L’Algérie est sans nouvelles de ses diplomates enlevés au Mali (Lamamra)

 Mujao GaoL'évacuation du consultat algérien à Gao a trop tardé, le Mujao en a profité (dr)

 L’Algérie est sans nouvelles de ses diplomates enlevés le 5 avril 2012 du siège du consulat algérien à Gao, au Mali, par des éléments du MUJAO. C’est le ministre algérien des affaires étrangères qui le dit dans une déclaration compatissante mais peu rassurante.

On est sans nouvelle du consul algérien à Gao (Mali), Boualem Sias et ses collaborateurs qui ont été enlevés le 5 avril 2012 où, de manière incompréhensible, ils étaient restés alors que la situation sécuritaire devenait particulièrement dangereuse dans la région.Au cours de sa conférence de presse tenue, hier, en compagnie du ministre de la communication, le chef de la diplomatie algérienne, Ramtane Lamamra n’a guère été rassurant. Il a surtout marqué que l’affaire était une préoccupation majeure du gouvernement et qu’elle était une priorité. Lamamra a exprimé la sollicitude et le soutien du gouvernement aux diplomates enlevés et à leurs familles.

Pour rappel, sur  les sept membres du consulat enlevé le  5 avril 2012 par le Mouvement pour l'unicité et le jihad en Afrique de l'Ouest (Mujao), trois ont été libérés mi-juillet 2012. Un autre, Tahar Touati, vice-consul,  aurait été  assassiné en septembre. Sa mort n'a jamais été confirmée par les autorités algériennes. Il restera  quatre otages,  dont Boualem Sias, consul d'Algérie à Gao et Mourad Guessas, diplomate. Les autorités algériennes ne communiquent pas sur l’affaire au nom d’un impératif de discrétion. L’intervention française au Mali a brouillé les vagues éléments d’informations disponibles sur le lieu où sont détenus les otages algériens.  

 La France s’est accommodée avec le principe du « non-paiement » de rançons

Officiellement, l’Algérie refuse de payer de rançons alors qu’en mai 2012, les preneurs d’otages du Mujao réclamaient 15 millions d'euros et la libération d'islamistes prisonniers en Algérie.

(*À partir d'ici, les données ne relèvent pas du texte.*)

(** Before that, it ends within the room on the left plus the room on the
    right of the initial slice. *)
Lemma left_phase (k : nat) : forall (r : Region) (fuel : nat),
  0 < step_distance (scheme r) ->
  (Z.to_nat (slice_start r - left_limit r) < k)%nat ->
  (k + (right_room r (_initial_slice_start r) + 1) <= fuel)%nat ->
  exists res r' l,
    loop fuel false r = (res, r', l) /\ terminal res r' /\ same_frame r r' /\
    (attempts l <= k + (right_room r (_initial_slice_start r) + 1))%nat.
Proof.
  induction k as [|k IH]; intros r fuel Hd Hroom Hfuel; [lia|].
  destruct fuel as [|f]; [lia|].
  destruct (loop_cases f false r) as [(top & rest & H) | H].
  - do 3 eexists. split; [exact H|]. split; [left; cbn; eauto|].
    split; [repeat split|].
    cbn [attempts is_finding]. rewrite attempts_picked_log. lia.
  - rewrite (loop_insufficient _ _ _ _ H). cbv zeta.
    destruct (slice_start r - step_distance (scheme r) <? left_limit r) eqn:E.
    + destruct (right_phase (right_room r (_initial_slice_start r) + 1)
                  (moved_to (_initial_slice_start r) r) f)
        as (res & r' & l & Hrun & Hterm & Hframe & Hatt).
      * exact Hd.
      * unfold right_room. cbn. lia.
      * lia.
      * rewrite Hrun. do 3 eexists. split; [reflexivity|].
        split; [exact Hterm|]. split; [exact Hframe|].
        rewrite attempts_app. cbn. lia.
    + destruct (IH (moved_to (slice_start r - step_distance (scheme r)) r) f)
        as (res & r' & l & Hrun & Hterm & Hframe & Hatt).
      * exact Hd.
      * cbn. lia.
      * unfold right_room in *. cbn. lia.
      * rewrite Hrun. do 3 eexists. split; [reflexivity|].
        split; [exact Hterm|]. split; [exact Hframe|].
        rewrite attempts_app. unfold right_room in *. cbn. cbn in Hatt. lia.
Qed.

(** C4.  With a positive step distance [find_primers] terminates: once the
    fuel reaches [attempts_bound r] the run ends, in success with
    [top_pair] set or in the terminal NoSuitablePrimers error, after at most
    [attempts_bound r] single-slice attempts.  Every successful step stays
    within its limit and moves strictly: left steps decrease [slice_start]
    and right steps increase it. *)
Theorem find_primers_terminates (r : Region) :
  0 < step_distance (scheme r) ->
  (forall fuel, (attempts_bound r <= fuel)%nat ->
     exists res r' l,
       find_primers design_primers reverse_complement align combined_penalty
         fuel r = (res, r', l) /\
       terminal res r' /\
       (attempts l <= attempts_bound r)%nat) /\
  (forall w w1 l, scheme w = scheme r ->
     step_left w = (Ok tt, w1, l) ->
     left_limit w <= slice_start w1 < slice_start w) /\
  (forall w w1 l, scheme w = scheme r ->
     step_right w = (Ok tt, w1, l) ->
     slice_start w < slice_start w1 /\ slice_end w1 <= right_limit w).
Proof.
  intros Hd. split; [|split].
  - intros fuel Hfuel. unfold attempts_bound in *.
    destruct (left_phase (Z.to_nat (slice_start r - left_limit r) + 1) r fuel)
      as (res & r' & l & Hrun & Hterm & _ & Hatt); [exact Hd|lia|lia|].
    exists res, r', l. auto.
  - intros w w1 l Hs. rewrite step_left_spec.
    destruct (Z.ltb_spec (slice_start w - step_distance (scheme w)) (left_limit w));
      [discriminate|].
    intros [= <- _]. rewrite <- Hs in Hd. cbn. lia.
  - intros w w1 l Hs. rewrite step_right_spec.
    destruct (slice_end w + step_distance (scheme w) >? right_limit w) eqn:E;
      [discriminate|].
    intros [= <- _]. rewrite <- Hs in Hd. unfold slice_end in *. cbn. lia.
Qed.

Un choix soutenu par l’ancien diplomate Abdelaziz Rahabi : «  Je pense que les autorités ne céderont pas et elles ont raison ». Les familles des otages algériens, contrairement par exemple à celles des otages français au Mali, s’abstiennent, probablement sur conseil des autorités, de s’exprimer publiquement. La règle est respectée à des rares exceptions. Mais la libération, fin octobre 2013, de quatre otages français détenus au Sahel contre le versement, non reconnu officiellement, d’une rançon de 20 à 30 millions d’euros, a ébranlé le «dogme ». La France a, officiellement, décidé de ne plus payer de rançon, mais la gestion de l’affaire a montré un accommodement avec le « principe » allant dans le sens du payement du prix «standard» de l’otage occidental au Sahel : entre 5 et 6 millions d'euros.

Le journal Le Monde avait rapporté que « selon une source française connaissant les détails de cette opération, des membres de la DGSE ont remis aux membres du convoi, la veille de leur départ de Kidal, la «contrepartie» à la libération des otages, «plus d'une vingtaine de millions d'euros». Un éditorialiste algérien a relevé que la libération des otages français contre le paiement de rançon exerce de facto une pression forte surles autorités algériennes « même si les familles des otages algériens du consulat de Gao ne sont pas dans la visibilité médiatique. Mais personne ne manquera de faire la comparaison. Ici, également, l'opinion est encline à dire aux officiels: défendez le principe jusqu'au bout mais trouvez la formule pour sortir les otages du pétrin ».